* _Problem to solve_
Copy out every line of the data that follows, exactly.

* _Excerpted records_
(** C8 (amended): every request adds exactly one to the counter of requests,
    also when it ends in service-unavailable, and no action of the
    dispatcher takes from it or resets it: as long as the counter stays
    within the 64-bit range, after a run it is the counter before plus the
    number of requests of the run. *)
Theorem TotalRequests_counts_requests actions : forall w,
  Int64.in_range (TotalRequests (balancer w)) ->
  TotalRequests (balancer w) + Z.of_nat (count_Requests actions) <= Int64.max_int ->
  TotalRequests (balancer (run actions w)) =
    TotalRequests (balancer w) + Z.of_nat (count_Requests actions) /\
  List.filter on_TotalRequests (trace (run actions w)) =
    List.filter on_TotalRequests (trace w) ++
    replicate (count_Requests actions) (AddTotalRequests 1).
Proof.
  unfold run, count_Requests.
  induction actions as [|a actions IH]; intros w Hrange Hmax; simpl in *.
  - split; [lia | by rewrite app_nil_r].
  - destruct a as [f|results].
    + destruct (perform_Request f w) as [Hreq Htr]. simpl in Hreq, Htr, Hmax |- *.
      assert (Hsucc : Int64.AddInt64 (TotalRequests (balancer w)) 1 =
                      TotalRequests (balancer w) + 1).
      { apply AddInt64_succ; [done | lia]. }
      destruct (IH (ServeHTTP f w).2) as [IHreq IHtr].
      * rewrite Hreq, Hsucc. unfold Int64.in_range in *. lia.
      * rewrite Hreq, Hsucc. lia.
      * rewrite IHreq, IHtr, Hreq, Hsucc, Htr. split; [lia|]. by rewrite <- app_assoc.
    + destruct (perform_MonitorCycle results w) as [Hreq Htr]. simpl in Hreq, Htr, Hmax |- *.
      destruct (IH (healthCheck_cycle results w).2) as [IHreq IHtr].
      * by rewrite Hreq.
      * by rewrite Hreq.
      * by rewrite IHreq, IHtr, Hreq, Htr.
Qed.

* _Exercise answer_
(** C8 (amended): every request adds exactly one to the counter of requests,
    also when it ends in service-unavailable, and no action of the
    dispatcher takes from it or resets it: as long as the counter stays
    within the 64-bit range, after a run it is the counter before plus the
    number of requests of the run. *)
Theorem TotalRequests_counts_requests actions : forall w,
  Int64.in_range (TotalRequests (balancer w)) ->
  TotalRequests (balancer w) + Z.of_nat (count_Requests actions) <= Int64.max_int ->
  TotalRequests (balancer (run actions w)) =
    TotalRequests (balancer w) + Z.of_nat (count_Requests actions) /\
  List.filter on_TotalRequests (trace (run actions w)) =
    List.filter on_TotalRequests (trace w) ++
    replicate (count_Requests actions) (AddTotalRequests 1).
Proof.
  unfold run, count_Requests.
  induction actions as [|a actions IH]; intros w Hrange Hmax; simpl in *.
  - split; [lia | by rewrite app_nil_r].
  - destruct a as [f|results].
    + destruct (perform_Request f w) as [Hreq Htr]. simpl in Hreq, Htr, Hmax |- *.
      assert (Hsucc : Int64.AddInt64 (TotalRequests (balancer w)) 1 =
                      TotalRequests (balancer w) + 1).
      { apply AddInt64_succ; [done | lia]. }
      destruct (IH (ServeHTTP f w).2) as [IHreq IHtr].
      * rewrite Hreq, Hsucc. unfold Int64.in_range in *. lia.
      * rewrite Hreq, Hsucc. lia.
      * rewrite IHreq, IHtr, Hreq, Hsucc, Htr. split; [lia|]. by rewrite <- app_assoc.
    + destruct (perform_MonitorCycle results w) as [Hreq Htr]. simpl in Hreq, Htr, Hmax |- *.
      destruct (IH (healthCheck_cycle results w).2) as [IHreq IHtr].
      * by rewrite Hreq.
      * by rewrite Hreq.
      * by rewrite IHreq, IHtr, Hreq, Htr.
Qed.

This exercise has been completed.